Stored data entries
++++++++

(** * MinedMap: region-to-tile rendering pipeline (src/MinedMap.cpp)

    A shallow embedding of [addChunk], [writePNG], [doRegion] and [main],
    together with the libc calls they rely on, and the properties of the
    pipeline: staleness detection, chunk compositing, publication through a
    temporary file, filename validation and batch traversal. *)

From Stdlib Require Import ZArith Lia String Ascii.
From Stdlib Require Import DecimalString DecimalFacts DecimalPos.
From stdpp Require Import base option list gmap strings.

Local Open Scope string_scope.
Local Open Scope list_scope.
Local Open Scope Z_scope.

(** ** Collaborator types

    [World::Chunk], its [Blocks] layer and the per-block colour are declared
    in headers outside this file; only the members used here are modelled.
    [blocks] is the array [blocks[SIZE][SIZE]], read at in-range indices. *)

Record Block := { getColor : Z }.
Record Blocks := { blocks : nat → nat → Block }.
Record Chunk := { getTopLayer : Blocks }.

(** A chunk delivered by the region visitor: the arguments [X], [Z], [chunk]
    of the callback (the source's [Z] is written [Zc] below, [Z] being the
    type of integers). *)
Definition Visit : Type := nat * nat * Chunk.

Definition slot (v : Visit) : nat * nat := (v.1.1, v.1.2).

(** ** Byte order *)

(** [bswap_32] as the C library writes it. *)
Definition bswap_32 (x : Z) : Z :=
  Z.lor
    (Z.lor (Z.shiftr (Z.land x 0xff000000) 24) (Z.shiftr (Z.land x 0x00ff0000) 8))
    (Z.lor (Z.shiftl (Z.land x 0x0000ff00) 8) (Z.shiftl (Z.land x 0x000000ff) 24)).

(** Byte [k] (0 = least significant) of a 32-bit word. *)
Definition byte_of (v : Z) (k : Z) : Z := Z.land (Z.shiftr v (8 * k)) 0xff.
(** * express-decorated-router: the metadata registry and the two-pass
      route assembly of [src/ExpressDecoratedRouter.ts]

    The module keeps six insertion-ordered tables (JavaScript [Map]s) that
    the decorators fill, and [applyRoutes] turns them into calls on the
    host framework (Express): routers are created, middleware and handlers
    are registered on them, and routers are mounted on the application or
    on their parent's router.

    The embedding is shallow.  A JavaScript [Map] is an association list
    in insertion order; a route spec, which is a plain object, is read
    and enumerated as plain objects are (inherited names are seen, array
    indices come first); the module-level tables and the host framework's
    observable state (how many routers were created, and the calls made on
    routers, in order) form one explicit state; the methods of the class
    are computations in a state-and-exception monad. *)

From stdpp Require Import base decidable option list strings.

Set Default Proof Using "Type".

(** ** JavaScript [Map]: an insertion-ordered table *)

Module JsMap.
Section jsmap.
Context {K V : Type} `{EqDecision K}.

(** [entries()] of a [Map] lists the pairs in insertion order. *)
Definition t : Type := list (K * V).

Definition empty : t := [].

(** [m.get(k)]: [None] stands for [undefined]. *)
Fixpoint get (k : K) (m : t) : option V :=
  match m with
  | [] => None
  | (k', v) :: rest => if decide (k = k') then Some v else get k rest
  end.

(** [m.has(k)] *)
Definition has (k : K) (m : t) : bool :=
  match get k m with Some _ => true | None => false end.

(** [m.set(k, v)]: a key already present keeps its position and takes
    the new value; a new key goes to the end. *)
Fixpoint set (k : K) (v : V) (m : t) : t :=
  match m with
  | [] => [(k, v)]
  | (k', v') :: rest =>
      if decide (k = k') then (k, v) :: rest else (k', v') :: set k v rest
  end.

(** [m.clear()] *)
Definition clear (m : t) : t := [].

Definition keys (m : t) : list K := m.*1.

(** At most one entry per key: what [set] maintains from [empty]. *)
Definition wf (m : t) : Prop := NoDup (keys m).

(** A table without the entry of [k]; no method of the source deletes a
    single key, this is used to state that an entry has no influence. *)
Fixpoint remove (k : K) (m : t) : t :=
  match m with
  | [] => []
  | (k', v) :: rest =>
      if decide (k = k') then remove k rest else (k', v) :: remove k rest
  end.
End jsmap.
Arguments t : clear implicits.
End JsMap.

(** ** Data model *)

(** A controller class, used as a [Map] key by reference: its identity. *)
Definition Ctrl : Type := nat.

(** A request handler or middleware function, likewise by identity. *)
Definition RequestHandler : Type := nat.

(** [PathParams] is a string, a [RegExp] or an array of those.  As a
    [Map] key a string is compared by value, an object by identity. *)
Inductive PathParams : Type :=
| PathStr (s : string)
| PathObj (id : nat).

#[global] Instance PathParams_eq_dec : EqDecision PathParams.
Proof. solve_decision. Defined.
(** [findResourceById(id)]: the position of the first resource with that
    identifier; the caller receives the stored object itself. *)
Fixpoint findIndex (id : string) (l : list MemoryResource) : option nat :=
  match l with
  | [] => None
  | r :: l' => if String.eqb (res_id r) id then Some 0 else S <$> findIndex id l'
  end.

Definition findResourceById (s : Store) (id : string) : option MemoryResource :=
  List.find (fun r => String.eqb (res_id r) id) (resources s).

(** [createResource(resourceData)], called at time [now]. *)
Definition createResource (s : Store) (d : ResourceData) (now : Z)
  : Store * MemoryResource :=
  let '(id, s1) := generateResourceId s in
  let resource :=
    {| res_id := id; title := rd_title d; description := rd_description d;
       content := rd_content d; contentType := rd_contentType d;
       category := rd_category d; tags := rd_tags d; creator := rd_creator d;
       isPublic := rd_isPublic d; metadata := rd_metadata d;
       createdAt := now; updatedAt := now; views := rd_views d |} in
  (set_resources s1 (resources s1 ++ [resource]), resource).

(** [deleteResource(id)]. *)
Definition deleteResource (s : Store) (id : string) : Store * bool :=
  match findIndex id (resources s) with
  | None => (s, false)
  | Some index => (set_resources s (delete index (resources s)), true)
  end.

(** *** The backend selector *)



End MemoryStore.

(** ** services/aiService.ts *)

Module AiService.

Record GenerationRequest := {
  type : string;                 (* text, image, audio or video *)
  prompt : string;
  model : option string;
  provider : option string;
  imageSize : option string;
  imageQuality : option string;
  imageStyle : option string;
  educationLevel : option string;
  subject : option string;
  language : option string;
  tone : option string;
  additionalInstructions : option string
}.

Record Usage := {
  promptTokens : nat;
  completionTokens : nat;
  totalTokens : nat
}.

Record Metadata := {
  finishReason : string;
  responseTime : Z;
  isMock : option bool;
  md_imageSize : option string;
  md_imageQuality : option string;
  md_imageStyle : option string
}.

Record GenerationResult := {
  id : string;
  content : string;
  res_provider : string;         (* provider *)
  res_model : string;            (* model *)
  usage : Usage;
  metadata : Metadata
}.

(** The interface [AIProvider]: [generateImage] is optional.  Both methods
    run at the time [Date.now()] given as second argument. *)
Record AIProvider := {
  generateText : GenerationRequest -> Z -> Completion GenerationResult;
  generateImage : option (GenerationRequest -> Z -> Completion GenerationResult)
}.

(** What the remote services answer. *)
Record ChatCompletion := {
  chat_content : option string;
  chat_finish_reason : option string;
  chat_prompt_tokens : option nat;
  chat_completion_tokens : option nat;
  chat_total_tokens : option nat
}.

Record ClaudeMessage := {
  claude_ok : bool;              (* response.ok *)
  claude_status : nat;
  claude_text : option string;
  claude_input_tokens : option nat;
  claude_output_tokens : option nat;
  claude_stop_reason : option string
}.

(** The environment of the service: the API keys present, the remote
    services (answering [None] when the call fails), and the [length] of a
    string. *)
Record Environment := {
  OPENAI_API_KEY : option string;
  CLAUDE_API_KEY : option string;
  openai_chat : GenerationRequest -> option ChatCompletion;
  openai_images : GenerationRequest -> option (option string);
  claude_messages : GenerationRequest -> option ClaudeMessage;
  str_length : string -> nat
}.

Definition dquote : string := String (Ascii.ascii_of_nat 34) EmptyString.
Definition nl : string := String (Ascii.ascii_of_nat 10) EmptyString.

Definition msg_openai_text_failed : string := "OpenAI内容生成失败".
Definition msg_openai_image_failed : string := "OpenAI图像生成失败".
Definition msg_claude_failed : string := "Claude内容生成失败".
Definition msg_unsupported (providerName : string) : string :=
  "不支持的AI提供商: " +:+ providerName.

Definition no_extras (finish : string) (now : Z) : Metadata :=
  {| finishReason := finish; responseTime := now; isMock := None;
     md_imageSize := None; md_imageQuality := None; md_imageStyle := None |}.

Section Providers.
Variable env : Environment.

(** *** OpenAIProvider *)

Definition openai_generateText (request : GenerationRequest) (now : Z)
  : Completion GenerationResult :=
  match openai_chat env request with
  | None => Throw msg_openai_text_failed
  | Some response =>
      Return
        {| id := "openai_" +:+ pretty now;
           content := or_string (chat_content response) "";
           res_provider := "openai";
           res_model := or_string (model request) "gpt-3.5-turbo";
           usage := {| promptTokens := or_nat (chat_prompt_tokens response) 0;
                       completionTokens := or_nat (chat_completion_tokens response) 0;
                       totalTokens := or_nat (chat_total_tokens response) 0 |};
           metadata := no_extras (or_string (chat_finish_reason response) "stop") now |}
  end.

Definition validSizes : list string :=
  ["256x256"; "512x512"; "1024x1024"; "1536x1024"; "1024x1536"; "1792x1024";
   "1024x1792"].

Definition openai_generateImage (request : GenerationRequest) (now : Z)
  : Completion GenerationResult :=
  let size :=
    match imageSize request with
    | Some sz => if existsb (String.eqb sz) validSizes then sz else "1024x1024"
    | None => "1024x1024"
    end in
  match openai_images env request with
  | None => Throw msg_openai_image_failed
  | Some url =>
      Return
        {| id := "openai_img_" +:+ pretty now;
           content := or_string url "";
           res_provider := "openai";
           res_model := or_string (model request) "dall-e-3";
           usage := {| promptTokens := 0; completionTokens := 0; totalTokens := 0 |};
           metadata := {| finishReason := "stop"; responseTime := now;
                          isMock := None; md_imageSize := Some size;
                          md_imageQuality := imageQuality request;
                          md_imageStyle := imageStyle request |} |}
  end.

Definition OpenAIProvider : AIProvider :=
  {| generateText := openai_generateText;
     generateImage := Some openai_generateImage |}.

(** *** ClaudeProvider: no [generateImage] *)

Definition claude_generateText (request : GenerationRequest) (now : Z)
  : Completion GenerationResult :=
  match claude_messages env request with
  | None => Throw msg_claude_failed
  | Some data =>
      if claude_ok data then
        Return
          {| id := "claude_" +:+ pretty now;
             content := or_string (claude_text data) "";
             res_provider := "claude";
             res_model := or_string (model request) "claude-3-sonnet-20240229";
             usage := {| promptTokens := or_nat (claude_input_tokens data) 0;
                         completionTokens := or_nat (claude_output_tokens data) 0;
                         totalTokens := or_nat (claude_input_tokens data) 0
                                        + or_nat (claude_output_tokens data) 0 |};
             metadata := no_extras (or_string (claude_stop_reason data) "stop") now |}
      else Throw msg_claude_failed
  end.

Definition ClaudeProvider : AIProvider :=
  {| generateText := claude_generateText; generateImage := None |}.

(** *** MockProvider *)

Definition mock_text (request : GenerationRequest) : string :=
  if String.eqb (type request) "text" then
    "这是一个模拟的AI生成内容，基于您的提示词：" +:+ dquote +:+ prompt request
      +:+ dquote +:+ "。" +:+ nl +:+ nl
      +:+ "这是为了演示目的而生成的教学资源内容。在实际环境中，这里会是由AI模型生成的高质量教育内容。"
      +:+ nl +:+ nl +:+ "内容特点：" +:+ nl
      +:+ "- 适合" +:+ or_string (educationLevel request) "通用" +:+ "教育水平" +:+ nl
      +:+ "- 学科：" +:+ or_string (subject request) "通用" +:+ nl
      +:+ "- 语言：" +:+ or_string (language request) "zh-cn" +:+ nl
      +:+ "- 风格：" +:+ or_string (tone request) "professional" +:+ nl +:+ nl
      +:+ "请注意：这是模拟内容，实际使用时需要配置真实的AI API密钥。"
  else "模拟的" +:+ type request +:+ "内容生成完成".

Definition mock_generateText (request : GenerationRequest) (now : Z)
  : Completion GenerationResult :=
  let content := mock_text request in
  Return
    {| id := "mock_" +:+ pretty now;
       content := content;
       res_provider := "mock";
       res_model := "mock-model";
       usage := {| promptTokens := str_length env (prompt request);
                   completionTokens := str_length env content;
                   totalTokens := str_length env (prompt request)
                                  + str_length env content |};
       metadata := {| finishReason := "stop"; responseTime := now;
                      isMock := Some true; md_imageSize := None;
                      md_imageQuality := None; md_imageStyle := None |} |}.

Definition mock_image : string :=
  "data:image/svg+xml;base64,PHN2ZyB3aWR0aD0iNTEyIiBoZWlnaHQ9IjUxMiIgeG1sbnM9Imh0dHA6Ly93d3cudzMub3JnLzIwMDAvc3ZnIj4KICA8cmVjdCB3aWR0aD0iMTAwJSIgaGVpZ2h0PSIxMDAlIiBmaWxsPSIjZjBmMGYwIi8+CiAgPHRleHQgeD0iNTAlIiB5PSI1MCUiIGZvbnQtZmFtaWx5PSJBcmlhbCwgc2Fucy1zZXJpZiIgZm9udC1zaXplPSIyNCIgZmlsbD0iIzMzMyIgdGV4dC1hbmNob3I9Im1pZGRsZSIgZHk9Ii4zZW0iPk1vY2sgSW1hZ2U8L3RleHQ+Cjwvc3ZnPg==".

Definition mock_generateImage (request : GenerationRequest) (now : Z)
  : Completion GenerationResult :=
  Return
    {| id := "mock_img_" +:+ pretty now;
       content := mock_image;
       res_provider := "mock";
       res_model := "mock-image-model";
       usage := {| promptTokens := str_length env (prompt request);
                   completionTokens := 0;
                   totalTokens := str_length env (prompt request) |};
       metadata := {| finishReason := "stop"; responseTime := now;
                      isMock := Some true;
                      md_imageSize := Some (or_string (imageSize request) "512x512");
                      md_imageQuality := None; md_imageStyle := None |} |}.

Definition MockProvider : AIProvider :=
  {| generateText := mock_generateText;
     generateImage := Some mock_generateImage |}.

(** *** AIService *)

(** The constructor: the registry [providers]. *)
Definition providers : Map AIProvider :=
  let m0 : Map AIProvider := [] in
  let m1 := if truthy_opt_string (OPENAI_API_KEY env)
            then map_set m0 "openai" OpenAIProvider else m0 in
  let m2 := if truthy_opt_string (CLAUDE_API_KEY env)
            then map_set m1 "claude" ClaudeProvider else m1 in
  map_set m2 "mock" MockProvider.

(** The provider name [generateContent] settles on. *)
Definition selected_provider (request : GenerationRequest) : string :=
  let providerName := or_string (provider request) "openai" in
  if negb (map_has providers providerName) then "mock" else providerName.

(** [generateContent(request)], called at time [now]. *)
Definition generateContent (request : GenerationRequest) (now : Z)
  : Completion GenerationResult :=
  let providerName := selected_provider request in
  match map_get providers providerName with
  | None => Throw (msg_unsupported providerName)
  | Some p =>
      match String.eqb (type request) "image", generateImage p with
      | true, Some generate_image => generate_image request now
      | _, _ => generateText p request now
      end
  end.

Definition getAvailableProviders : list string := map_keys providers.

Definition isProviderAvailable (name : string) : bool := map_has providers name.

End Providers.

End AiService.

(** ** The resource request handlers *)

Module Handlers.

Import MemoryStore.

(** The two backends a handler works against. *)
Record World := {
  database : Mongoose.Database;
  memory : Store
}.

(** What [resource] is bound to in a handler: a document of the persistent
    backend, or the object stored at some index of [memoryStore.resources]. *)
Inductive Found :=
| Document (doc : Mongoose.Resource)
| Stored (index : nat) (r : MemoryResource).

Record Pagination := {
  current : nat;
  pageSize : nat;
  total : nat;
  totalPages : nat
}.

Inductive Data :=
| NoData
| ResourceData (r : Found)
| ListData (l : list MemoryResource) (p : Pagination)
| LikeData (liked : bool) (likesCount : nat).

(** [res.status(status).json({success, message, data})]. *)
Record Response := {
  status : nat;
  success : bool;
  message : option string;
  data : Data
}.

Definition failure (code : nat) (msg : string) : Response :=
  {| status := code; success := false; message := Some msg; data := NoData |}.

Definition found_creator (f : Found) : string :=
  match f with
  | Document doc => Mongoose.creator doc
  | Stored _ r => creator r
  end.
(** * magic-cta-pipe: image cleaning glue, island counting and stereo gating

    A shallow embedding of
    - [hillas_preprocessing_MAGICCleaning_stereo_mars.py]
        ([get_num_islands], [process_dataset_mc], [process_dataset_data]) and
    - [stereo_reco_MAGIC_LST.py] ([stereo_reco_MAGIC_LST]),
    together with the properties the design document states about them.

    Python exceptions are values of [exn]; a call that may raise returns a
    [result].  Console output and rows handed to the HDF5 table writer are
    collected, in program order, in a trace of [action]s. *)

From Stdlib Require Import String List Arith Lia Bool ZArith.
From Stdlib Require Import Floats.SpecFloat.
Import ListNotations.

Set Implicit Arguments.

(* ================================================================== *)
(** * Exceptions                                                        *)
(* ================================================================== *)

Inductive exn : Type :=
  | ValueError
  | IndexError
  | NameError
  | RuntimeError.

Inductive result (A : Type) : Type :=
  | Ok (a : A)
  | Raise (e : exn).

Arguments Ok {A} a.
Arguments Raise {A} e.

Definition rbind {A B} (r : result A) (k : A -> result B) : result B :=
  match r with
  | Ok a => k a
  | Raise e => Raise e
  end.

Declare Scope result_scope.
Delimit Scope result_scope with result.
Notation "x <- c ;; k" := (rbind c (fun x => k))
  (at level 61, c at next level, right associativity) : result_scope.
Notation "' p <- c ;; k" := (rbind c (fun p => k))
  (at level 61, p pattern, c at next level, right associativity) : result_scope.
Lemma predecessors_lead_to_start_witness :
  cameFrom (patchExpanded []) !! (0, 0) = None
  ∧ ∀ n, is_Some (cameFrom (patchExpanded []) !! n) →
      ∃ l, follows (cameFrom (patchExpanded [])) n l ∧ NoDup (n :: l)
           ∧ route patch (0, 0) n (reverse (n :: l)).
Proof.
  apply (predecessors_lead_to_start patch inOrder inOrder_perm (0, 0) (1, 1)
           [] 1).
  by vm_compute.
Defined.

(** C8, as stated, fails.  On [twinRow], from (0,0) to (2,0) with the hex
    (2,0) twice as slow, the third turn of the loop expands the second
    reference at (1,0): it leaves the frontier, and the settled set, which
    has its coordinates already, does not grow.  After four turns the loop
    is still running, on a field of three coordinate pairs. *)
Lemma settled_set_stalls :
  closed <$> turns twinRow inOrder (false, (0, 0)) (false, (2, 0))
               [slow 2 0] 2
  = Some (list_to_set [(0, 0); (1, 0)])
  ∧ closed <$> turns twinRow inOrder (false, (0, 0)) (false, (2, 0))
                 [slow 2 0] 3
    = Some (list_to_set [(0, 0); (1, 0)])
  ∧ open <$> turns twinRow inOrder (false, (0, 0)) (false, (2, 0))
               [slow 2 0] 4
    = Some {[(false, (2, 0))]}
  ∧ Navigate twinRow inOrder (false, (0, 0)) (false, (2, 0)) [slow 2 0] 9
    = Some (inl [(false, (0, 0)); (true, (1, 0)); (false, (2, 0))]).
Proof. by vm_compute. Qed.

Lemma Navigate_terminates_witness :
  is_Some
    (Navigate twinRow inOrder (false, (0, 0)) (false, (2, 0)) [slow 2 0] 7).
Proof.
  apply (Navigate_terminates twinRow inOrder inOrder_perm
           (false, (0, 0)) (false, (2, 0)) [slow 2 0]
           (list_to_set (n ← [(0, 0); (1, 0); (2, 0)];
                         [(false, n); (true, n)]))).
  - by vm_compute.
  - apply twinField_closedUnder.
  - vm_compute. lia.
Defined.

++++++++

THE TASK => Taking the entries above, write out exactly the lines starting with the line containing "if negb (map_has" and going on through the line containing "End AiService.", both included, and nothing else.

TASK OUTPUT =>
  if negb (map_has providers providerName) then "mock" else providerName.

(** [generateContent(request)], called at time [now]. *)
Definition generateContent (request : GenerationRequest) (now : Z)
  : Completion GenerationResult :=
  let providerName := selected_provider request in
  match map_get providers providerName with
  | None => Throw (msg_unsupported providerName)
  | Some p =>
      match String.eqb (type request) "image", generateImage p with
      | true, Some generate_image => generate_image request now
      | _, _ => generateText p request now
      end
  end.

Definition getAvailableProviders : list string := map_keys providers.

Definition isProviderAvailable (name : string) : bool := map_has providers name.

End Providers.

End AiService.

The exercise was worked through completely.